Entrando in chiesa noi dovremmo segnarci con l'acqua santa, inginocchiarci in adorazione poi ripetere quella preghiera che fa: "Sia lodato e ringraziato ogni momento il Santissimo e divinissimo Sacramento".

D'altra parte, se guardiamo a noi stessi, ci fa senz'altro più piacere essere lodati e ringraziati che essere criticati e offesi.

Anzi, talvolta, protestiamo contro la critica ingiusta, ma accettiamo gli elogi immeritati. Siamo così sensibili alle critiche che può succedere che qualcuno soffra di più per il dolore di una piccola critica, anche se infondata, di quanto non gode per il piacere di molte lodi.

Dobbiamo riconoscere che nei nostri rapporti umani è molto più facile essere critici che essere corretti. La critica ci scappa di bocca, anche involontariamente. La lode esige invece sempre un piccolo sforzo da parte nostra per prendere in considerazione i pregi del prossimo.
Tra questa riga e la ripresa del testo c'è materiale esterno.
(* ===== verification/MemPool.v ===== *)
(** * Memory pools

    The pools of equally sized blocks from which the services take their request
    cookies: [utils/lac_mem_pools.c], the stack of free blocks in
    [utils/lac_lock_free_stack.h], and the allocation wrappers of [include/lac_mem.h].

    This file has the calls as a single thread makes them: creation with the clean-up of a
    creation that fails half way, taking and returning an entry, enabling and disabling,
    destruction.  [PoolSys] has the same code step by step, for threads that interleave.

    A pool header and a block are records in two memories, [hdrs] and [blks], indexed by
    their addresses; [os_mem] and [contig] are the allocations that are live.  What the
    allocators return is an oracle, a list of addresses with 0 for a failure; the
    translation to I/O addresses is the parameter [qaeVirtToPhysNUMA]. *)

From S2P Require Import Prelude.

(** * Data *)

(** [pointer_t]; [lock_free_stack_t] is one of them. *)
Record pointer_t := mk_pointer { ctr : Z; ptr : Z }.

(** [lac_mem_blk_t] *)
Record lac_mem_blk := mk_blk {
  pNext : Z; physDataPtr : Z; pMemAllocPtr : Z; isInUse : bool; pPoolID : Z; opaque : Z
}.
#[global] Instance eta_blk : Eta lac_mem_blk := fun r =>
  mk_blk (pNext r) (physDataPtr r) (pMemAllocPtr r) (isInUse r) (pPoolID r) (opaque r).
Definition zero_blk : lac_mem_blk := mk_blk 0 0 0 false 0 0.

(** Its size: five words and a [CpaBoolean] that is padded to a word *)
Definition sizeof_lac_mem_blk : Z := 48.

(** [lac_mem_pool_hdr_t]; [trackBlks] is the address of the array with its contents, and
    [None] for NULL. *)
Record lac_mem_pool_hdr := mk_hdr {
  stack : pointer_t; poolName : list Z; numElementsInPool : Z; blkSizeInBytes : Z;
  blkAlignmentInBytes : Z; trackBlks : option (Z * list Z); availBlks : Z; active : bool; sync : Z
}.
#[global] Instance eta_hdr : Eta lac_mem_pool_hdr := fun r =>
  mk_hdr (stack r) (poolName r) (numElementsInPool r) (blkSizeInBytes r)
    (blkAlignmentInBytes r) (trackBlks r) (availBlks r) (active r) (sync r).
Definition sizeof_lac_mem_pool_hdr : Z := 80.

Definition LAC_MEM_POOLS_NUM_SUPPORTED : Z := 32000.
Definition LAC_MEM_POOLS_NAME_SIZE : Z := 16.
Definition ICP_ADF_INVALID_SEND_SEQ : Z := 2 ^ 64 - 1.

(** The blocks, by address *)
Abbreviation blocks := (gmap Z lac_mem_blk).
Definition blk (m : blocks) (a : Z) : lac_mem_blk := default zero_blk (m !! a).
Definition set_link (m : blocks) (a p : Z) : blocks := <[a := (blk m a) <| pNext := p |>]> m.
Definition set_isInUse (m : blocks) (a : Z) (b : bool) : blocks := <[a := (blk m a) <| isInUse := b |>]> m.

(** * The stack of free blocks, for one thread

    Alone, the compare and swap of the loops succeeds at the first try. *)

Definition init_stack : pointer_t := mk_pointer 0 0.

Definition pop (stack : pointer_t) (m : blocks) : Z * pointer_t :=
  let next := ptr stack in
  if next =? 0 then (next, stack)
  else (next, mk_pointer (u64 (ctr stack + 1)) (pNext (blk m next))).

Definition push (stack : pointer_t) (m : blocks) (val : Z) : pointer_t * blocks :=
  (mk_pointer (u64 (ctr stack + 1)) val, set_link m val (ptr stack)).

Definition top (stack : pointer_t) : Z := ptr stack.

(** * The state *)

Record pools := mk_pools {
  lac_mem_pools : list Z;              (** the table of headers *)
  hdrs : gmap Z lac_mem_pool_hdr;      (** the headers, by address *)
  blks : blocks;                       (** the blocks, by address *)
  os_mem : gmap Z Z;                   (** live memory of the process, with its sizes *)
  contig : gmap Z Z;                   (** live memory for the device, with its sizes *)
  os_env : list Z;                     (** what [osalMemAlloc] will return *)
  contig_env : list Z                  (** what [qaeMemAllocNUMA] will return *)
}.
#[global] Instance eta_pools : Eta pools := fun r =>
  mk_pools (lac_mem_pools r) (hdrs r) (blks r) (os_mem r) (contig r) (os_env r) (contig_env r).

Definition zero_hdr : lac_mem_pool_hdr := mk_hdr init_stack [] 0 0 0 None 0 false 0.
Definition hdr (st : pools) (p : Z) : lac_mem_pool_hdr := default zero_hdr (hdrs st !! p).
Definition set_hdr (st : pools) (p : Z) (h : lac_mem_pool_hdr) : pools := st <| hdrs := <[p := h]> (hdrs st) |>.

(** [LacMem_OsMemAlloc] and [LacMem_OsMemFree]: the address, 0 for a failure *)
Definition LacMem_OsMemAlloc (sizeBytes : Z) (st : pools) : Z * pools :=
  match os_env st with
  | [] => (0, st)
  | a :: l =>
      let st := st <| os_env := l |> in
      if a =? 0 then (0, st) else (a, st <| os_mem := <[a := u32 sizeBytes]> (os_mem st) |>)
  end.
Definition LacMem_OsMemFree (a : Z) (st : pools) : pools :=
  if a =? 0 then st else st <| os_mem := base.delete a (os_mem st) |>.

(** [LacMem_OsContigAlignMemAlloc] and [LacMem_OsContigAlignMemFree] *)
Definition LacMem_OsContigAlignMemAlloc (sizeBytes alignmentBytes : Z) (st : pools) : Z * pools :=
  if negb (Z.land alignmentBytes (u32 (alignmentBytes - 1)) =? 0) then (0, st)
  else
    match contig_env st with
    | [] => (0, st)
    | a :: l =>
        let st := st <| contig_env := l |> in
        if a =? 0 then (0, st) else (a, st <| contig := <[a := sizeBytes]> (contig st) |>)
    end.
Definition LacMem_OsContigAlignMemFree (a : Z) (st : pools) : pools :=
  if a =? 0 then st else st <| contig := base.delete a (contig st) |>.

(** * Creation *)

(** [LAC_DECLARE_HIGHEST_BIT_OF]: the number of the highest bit that is set *)
Definition highest_bit_of (size : Z) : Z := if size =? 0 then 32 else Z.log2 size.

Definition Lac_MemPoolGetElementRealSize (blkSizeInBytes blkAlignmentInBytes : Z) : Z :=
  let addSize :=
    if sizeof_lac_mem_blk <=? blkAlignmentInBytes then blkAlignmentInBytes
    else Z.shiftl 1 (highest_bit_of sizeof_lac_mem_blk + 1) in
  u32 (blkSizeInBytes + addSize).

(** The searches of the table, for a free entry and for a pool: [None] at its end *)
Fixpoint pool_search (l : list Z) (target poolSearch : Z) : option Z :=
  match l with
  | [] => None
  | x :: l => if x =? target then Some poolSearch else pool_search l target (poolSearch + 1)
  end.

(** The loop of [Lac_MemPoolCleanUpInternal] over the blocks on the stack *)
Fixpoint cleanup_stack (fuel : nat) (pPoolID pCurrentBlk : Z) (st : pools) : pools :=
  match fuel with
  | O => st
  | S fuel =>
      if pCurrentBlk =? 0 then st
      else
        let pFreePtr := pMemAllocPtr (blk (blks st) pCurrentBlk) in
        let h := hdr st pPoolID in
        let '(pCurrentBlk, s) := pop (stack h) (blks st) in
        let st := set_hdr st pPoolID (h <| stack := s |>) in
        cleanup_stack fuel pPoolID pCurrentBlk (LacMem_OsContigAlignMemFree pFreePtr st)
  end.

(** and over the blocks that are tracked *)
Fixpoint cleanup_track (n : nat) (track : list Z) (count : Z) (st : pools) : pools :=
  match n with
  | O => st
  | S n =>
      let pFreePtr := pMemAllocPtr (blk (blks st) (track.[count])) in
      cleanup_track n track (count + 1) (LacMem_OsContigAlignMemFree pFreePtr st)
  end.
Il saggio vive con gli altri senza criticare. Lo sciocco critica senza vivere con gli altri. Però nelle discussioni accese non ci basta aver ragione: vogliamo dimostrare che gli altri hanno assolutamente torto.

La critica, anche quando è fondata, lascia un che di amaro in bocca in chi la pronuncia, e questo capita sia che nel caso che si faccia direttamente che nel caso si faccia di nascosto. Il guadagno di scoprire i punti deboli degli altri, consiste forse nel nascondere temporaneamente i propri difetti, ma è un effetto di breve durata.
E' meglio non cercare i difetti, ma i rimedi.
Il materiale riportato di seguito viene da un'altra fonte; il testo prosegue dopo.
(** Where a thread is in the code, with its local variables *)
Inductive thread :=
| Idle
| AllocStart                                  (** [Lac_MemPoolEntryAlloc] at the test of [active] *)
| PopStart                                    (** [pop] at the head of its loop *)
| PopHalf (x : half)
| PopLoaded (old_top : pointer_t)
| PopReady (old_top new_top : pointer_t)      (** [pop] at its compare and swap *)
| AllocCount (b : Z)                          (** [b] is popped, [availBlks] not changed *)
| AllocMark (b : Z)                           (** [isInUse] not changed *)
| AllocDone (b : Z)                           (** the return of the entry of [b] *)
| AllocFail (r : Z)                           (** the return of NULL or [CPA_STATUS_RETRY] *)
| FreeMark (b : Z)                            (** [Lac_MemPoolEntryFree] before [isInUse] changes *)
| PushStart (b : Z)                           (** [push] at the head of its loop *)
| PushHalf (b : Z) (x : half)
| PushLoaded (b : Z) (old_top : pointer_t)
| PushReady (b : Z) (old_top new_top : pointer_t)
| FreeCount                                   (** pushed, [availBlks] not changed *)
| FreeDone.

(** Calls with their arguments, effects and returns with their results *)
Inductive event :=
| CallAlloc | CallFree (pEntry : Z)
| LinActive (a : bool) | LinPop (b : Z) | LinEmpty | LinPush (b : Z)
| RetAlloc (r : Z) | RetFree.

#[global] Instance pointer_eq_dec : EqDecision pointer_t.
Proof. solve_decision. Defined.

(** [__sync_bool_compare_and_swap] on the top of the stack *)
Definition cas (h : lac_mem_pool_hdr) (old new : pointer_t) : bool * lac_mem_pool_hdr :=
  if decide (stack h = old) then (true, h <| stack := new |>) else (false, h).

(** [empty p] is the effect of loading a top that is NULL *)
Definition empty (p : Z) : option event := if p =? 0 then Some LinEmpty else None.

(** One step of a thread in the pool [p]: [None] is an access to memory that is no block
    of the pool; [first] says that the counter is loaded before the pointer. *)
Definition thread_step (p : Z) (first : bool) (h : lac_mem_pool_hdr) (m : blocks) (t : thread)
    : option (thread * lac_mem_pool_hdr * blocks * option event) :=
  match t with
  | Idle => Some (Idle, h, m, None)
  | AllocStart =>
      if active h then Some (PopStart, h, m, Some (LinActive true))
      else Some (AllocFail 0, h, m, Some (LinActive false))
  | PopStart =>
      if first then Some (PopHalf (HalfCtr (ctr (stack h))), h, m, None)
      else Some (PopHalf (HalfPtr (ptr (stack h))), h, m, empty (ptr (stack h)))
  | PopHalf (HalfCtr c) => Some (PopLoaded (mk_pointer c (ptr (stack h))), h, m, empty (ptr (stack h)))
  | PopHalf (HalfPtr q) => Some (PopLoaded (mk_pointer (ctr (stack h)) q), h, m, None)
  | PopLoaded old =>
      if ptr old =? 0 then Some (AllocFail RETRY_PTR, h, m, None)
      else match m !! ptr old with
           | None => None
           | Some b => Some (PopReady old (mk_pointer (u64 (ctr old + 1)) (pNext b)), h, m, None)
           end
  | PopReady old new =>
      let '(ok, h) := cas h old new in
      if ok then Some (AllocCount (ptr old), h, m, Some (LinPop (ptr old))) else Some (PopStart, h, m, None)
  | AllocCount b => Some (AllocMark b, h <| availBlks := u64 (availBlks h - 1) |>, m, None)
  | AllocMark b => Some (AllocDone b, h, set_isInUse m b true, None)
  | AllocDone b => Some (Idle, h, m, Some (RetAlloc (b + sizeof_lac_mem_blk)))
  | AllocFail r => Some (Idle, h, m, Some (RetAlloc r))
  | FreeMark b =>
      match m !! b with
      | None => None
      | Some x => if pPoolID x =? p then Some (PushStart b, h, set_isInUse m b false, None) else None
      end
  | PushStart b =>
      if first then Some (PushHalf b (HalfCtr (ctr (stack h))), h, m, None)
      else Some (PushHalf b (HalfPtr (ptr (stack h))), h, m, None)
  | PushHalf b (HalfCtr c) => Some (PushLoaded b (mk_pointer c (ptr (stack h))), h, m, None)
  | PushHalf b (HalfPtr q) => Some (PushLoaded b (mk_pointer (ctr (stack h)) q), h, m, None)
  | PushLoaded b old => Some (PushReady b old (mk_pointer (u64 (ctr old + 1)) b), h, set_link m b (ptr old), None)
  | PushReady b old new =>
      let '(ok, h) := cas h old new in
      if ok then Some (FreeCount, h, m, Some (LinPush b)) else Some (PushStart b, h, m, None)
  | FreeCount => Some (FreeDone, h <| availBlks := u64 (availBlks h + 1) |>, m, None)
  | FreeDone => Some (Idle, h, m, Some RetFree)
  end.

(** * The system *)

(** A pool, its blocks, the threads, and the blocks whose entries clients hold *)
Record sys := mk_sys {
  s_pid : Z; s_hdr : lac_mem_pool_hdr; s_blks : blocks; s_threads : list thread; s_owned : list Z
}.

Inductive label := LThread (i : nat) (e : option event) | LActive (a : bool).

(** A client that returns from an allocation holds the entry. *)
Definition gained (t : thread) : list Z := match t with AllocDone b => [b] | _ => [] end.

Inductive sys_step (s : sys) : label -> sys -> Prop :=
| step_alloc i l1 l2 :
    s_threads s = l1 ++ Idle :: l2 -> i = length l1 ->
    sys_step s (LThread i (Some CallAlloc)) (mk_sys (s_pid s) (s_hdr s) (s_blks s) (l1 ++ AllocStart :: l2) (s_owned s))
| step_free i l1 l2 b o1 o2 :
    s_threads s = l1 ++ Idle :: l2 -> i = length l1 -> s_owned s = o1 ++ b :: o2 ->
    sys_step s (LThread i (Some (CallFree (b + sizeof_lac_mem_blk))))
      (mk_sys (s_pid s) (s_hdr s) (s_blks s) (l1 ++ FreeMark b :: l2) (o1 ++ o2))
| step_run i first l1 t l2 t' h' m' e :
    s_threads s = l1 ++ t :: l2 -> i = length l1 -> t <> Idle ->
    thread_step (s_pid s) first (s_hdr s) (s_blks s) t = Some (t', h', m', e) ->
    sys_step s (LThread i e) (mk_sys (s_pid s) h' m' (l1 ++ t' :: l2) (gained t ++ s_owned s))
| step_enable :
    sys_step s (LActive true) (mk_sys (s_pid s) (s_hdr s) <| active := true |> <| sync := 1 |> (s_blks s) (s_threads s) (s_owned s))
| step_disable :
    sys_step s (LActive false) (mk_sys (s_pid s) (s_hdr s) <| active := false |> (s_blks s) (s_threads s) (s_owned s)).

(** Runs with their traces *)
Inductive run (s : sys) : list label -> sys -> Prop :=
| run_nil : run s [] s
| run_snoc tr l s1 s2 : run s tr s1 -> sys_step s1 l s2 -> run s (tr ++ [l]) s2.

(** * The atomic pool

    What the calls promise: an allocation takes the block at the top of a stack of free
    blocks, in one step between its call and its return, and returns its entry; a free puts
    its block on top, in one step. *)

(** How far the operation of a thread is *)
Inductive pend := PIdle | PAlloc | PPop | PRes (r : Z) | PFree (b : Z) | PFreed.

Record apool := mk_apool { a_free : list Z; a_active : bool; a_owned : list Z; a_pend : list pend }.
#[global] Instance eta_apool : Eta apool := fun r => mk_apool (a_free r) (a_active r) (a_owned r) (a_pend r).

#[global] Instance event_eq_dec : EqDecision event.
Proof. solve_decision. Defined.

Definition set_pend (a : apool) (i : nat) (q : pend) : apool := a <| a_pend := <[i := q]> (a_pend a) |>.

Definition atomic_event (a : apool) (i : nat) (q : pend) (e : event) : option apool :=
  match q, e with
  | PIdle, CallAlloc => Some (set_pend a i PAlloc)
  | PIdle, CallFree x =>
      let b := x - sizeof_lac_mem_blk in
      if decide (b ∈ a_owned a)
      then Some (set_pend (a <| a_owned := base.filter (fun y => y <> b) (a_owned a) |>) i (PFree b)) else None
  | PAlloc, LinActive v =>
      if decide (v = a_active a) then Some (set_pend a i (if v then PPop else PRes 0)) else None
  | PPop, LinPop b =>
      match a_free a with
      | x :: l => if x =? b then Some (set_pend (a <| a_free := l |>) i (PRes (b + sizeof_lac_mem_blk))) else None
      | [] => None
      end
  | PPop, LinEmpty => match a_free a with [] => Some (set_pend a i (PRes RETRY_PTR)) | _ => None end
  | PRes r, RetAlloc r' =>
      if r =? r' then
        let a := set_pend a i PIdle in
        Some (if (r =? 0) || (r =? RETRY_PTR) then a else a <| a_owned := (r - sizeof_lac_mem_blk) :: a_owned a |>)
      else None
  | PFree b, LinPush b' => if b =? b' then Some (set_pend (a <| a_free := b :: a_free a |>) i PFreed) else None
  | PFreed, RetFree => Some (set_pend a i PIdle)
  | _, _ => None
  end.

Definition atomic_step (a : apool) (l : label) : option apool :=
  match l with
  | LActive v => Some (a <| a_active := v |>)
  | LThread i None => Some a
  | LThread i (Some e) => match a_pend a !! i with Some q => atomic_event a i q e | None => None end
  end.

Fixpoint atomic_run (a : apool) (tr : list label) : option apool :=
  match tr with
  | [] => Some a
  | l :: tr => match atomic_step a l with Some a => atomic_run a tr | None => None end
  end.

Lemma atomic_run_snoc tr l a : atomic_run a (tr ++ [l]) = (atomic_run a tr ≫= fun a => atomic_step a l).
Proof. revert a. induction tr as [|x tr IH]; intros a; cbn; [by destruct (atomic_step a l)|]. by destruct (atomic_step a x). Qed.

Lemma filter_ne_split (o1 o2 : list Z) b :
  NoDup (o1 ++ b :: o2) -> base.filter (fun y => y <> b) (o1 ++ b :: o2) = o1 ++ o2.
Proof.
  intros ND.
  assert (forall l : list Z, b ∉ l -> base.filter (fun y => y <> b) l = l) as F.
  { intros l Hl. induction l as [|x l IH]; [done|]. rewrite filter_cons_True by set_solver. by rewrite IH by set_solver. }
  apply NoDup_app in ND as (_ & H1 & [H2 _]%NoDup_cons).
  rewrite filter_app, filter_cons_False by tauto. rewrite !F; [done|done|]. intros Hin. by apply (H1 b Hin), list_elem_of_here.
Qed.

(** * The invariant *)

(** The block in the hand of a thread *)
Definition hand (t : thread) : list Z :=
  match t with
  | AllocCount b | AllocMark b | AllocDone b | FreeMark b | PushStart b | PushHalf b _ | PushLoaded b _
  | PushReady b _ _ => [b]
  | _ => []
  end.

(** What a thread still has to do to [availBlks] *)
Definition owes (t : thread) : Z := match t with AllocCount _ => -1 | FreeCount => 1 | _ => 0 end.

Definition pend_of (t : thread) : pend :=
  match t with
  | Idle => PIdle
  | AllocStart => PAlloc
  | PopStart | PopHalf (HalfCtr _) | PopReady _ _ => PPop
  | PopHalf (HalfPtr q) => if q =? 0 then PRes RETRY_PTR else PPop
  | PopLoaded old => if ptr old =? 0 then PRes RETRY_PTR else PPop
  | AllocCount b | AllocMark b | AllocDone b => PRes (b + sizeof_lac_mem_blk)
  | AllocFail r => PRes r
  | FreeMark b | PushStart b | PushHalf b _ | PushLoaded b _ | PushReady b _ _ => PFree b
  | FreeCount | FreeDone => PFreed
  end.

Section invariant.
Context (p : Z) (B : list Z).

(** What a thread has loaded is no newer than the top, and right if the top is still it. *)
Definition thread_ok (s : pointer_t) (m : blocks) (t : thread) : Prop :=
  match t with
  | PopHalf (HalfCtr c) | PushHalf _ (HalfCtr c) => c <= ctr s
  | PopHalf (HalfPtr q) => q = 0 \/ q ∈ B
  | PopLoaded old => ctr old <= ctr s /\ (ptr old = 0 \/ ptr old ∈ B)
  | PopReady old new =>
      ctr old <= ctr s /\ ptr old <> 0 /\ (old = s -> new = mk_pointer (u64 (ctr s + 1)) (pNext (blk m (ptr s))))
  | PushLoaded _ old => ctr old <= ctr s
  | PushReady b old new => ctr old <= ctr s /\ pNext (blk m b) = ptr old /\ new = mk_pointer (u64 (ctr old + 1)) b
  | AllocFail r => r = 0 \/ r = RETRY_PTR
  | _ => True
  end.

(** The system with [free] on its stack, after at most [n] changes of the top *)
Record sys_inv (n : Z) (free : list Z) (s : sys) : Prop := {
  si_pid : s_pid s = p;
  si_chain : chain (s_blks s) (ptr (stack (s_hdr s))) free;
  si_perm : B ≡ₚ free ++ s_owned s ++ concat (map hand (s_threads s));
  si_ctr : 0 <= ctr (stack (s_hdr s)) <= n;
  si_threads : Forall (thread_ok (stack (s_hdr s)) (s_blks s)) (s_threads s);
  si_avail : availBlks (s_hdr s) = u64 (len free - foldr Z.add 0 (map owes (s_threads s)));
  si_blks : Forall (fun b => exists x, s_blks s !! b = Some x /\ pPoolID x = p) B
}.

Hypothesis B_nodup : NoDup B.
Hypothesis B_range : Forall (fun b => 0 < b < 2 ^ 57) B.

Lemma inv_elem n free s b :
  sys_inv n free s -> b ∈ free ++ s_owned s ++ concat (map hand (s_threads s)) -> b ∈ B.
Proof. intros [] Hb. by rewrite si_perm0. Qed.

Lemma inv_top n free s :
  sys_inv n free s -> ptr (stack (s_hdr s)) = 0 \/ exists l, free = ptr (stack (s_hdr s)) :: l.
Proof. intros []. destruct free as [|x l]; cbn in si_chain0; [by left|]. right. exists l. by destruct si_chain0 as (-> & _). Qed.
Certamente la via più rapida e sicura per sfuggire alle critiche è correggersi, ma il più delle volte la critica è un'imposta che l'invidia percepisce sul merito. È facile criticare giustamente; il difficile è eseguire, anche mediocremente. L'incoraggiamento dopo la critica è come il sole dopo la tempesta.

C'è una regola di prudenza su cui potremmo convenire: meglio una critica sensata che una lode sperticata. Nel dubbio però è meglio avere la dispensa più fornita di miele che di aceto: in caso ci accorgessimo di avere esagerato con il dolce, la correzione con l'acido il più delle volte è immediata.

Torniamo per un attimo al Vangelo di oggi. Di fronte al dono più grande che Dio e il suo Figlio incarnato potessero fare all'umanità, cioè davanti al mistero dell'Eucaristia, l'uomo risponde con la mormorazione.

Già nel deserto gli Ebrei si erano stancati non solo del viaggio e dei disagi che questo comportava, primo di tutti la fame, ma anche della stessa Manna che Dio aveva fatto trovare per sollevarli da questa necessità.

Racconta il libro dei Numeri che al momento di partire dal monte Cor, per dirigersi verso il Mare Rosso e poi aggirare il paese di Edom il popolo non sopportò il viaggio. Il popolo disse contro Dio e contro Mosè: "Perché ci avete fatti uscire dall'Egitto per farci morire in questo deserto? Perché qui non c'è né pane né acqua e siamo nauseati di questo cibo così leggero". Come risposta vennero i serpenti velenosi.

La critica è davvero velenosa. Intossica gli animi e i rapporti umani. Gesù ci ha dato una maniera per guarire da questa amara affezione dell'animo ed è appunto lo spirito di ringraziamento ed in particolare il ringraziamento più grande che è quello della Messa, che è la stessa Messa: la celebrazione eucaristica.

Apriamo il nostro animo alla lode di Dio e sappiamo ringraziarlo, uscendo dalla grettezza spirituale e riconoscendo tutti i suoi benefici a partire dal beneficio più grande che è di averlo in mezzo a noi e, facendo la comunione, anche dentro di noi.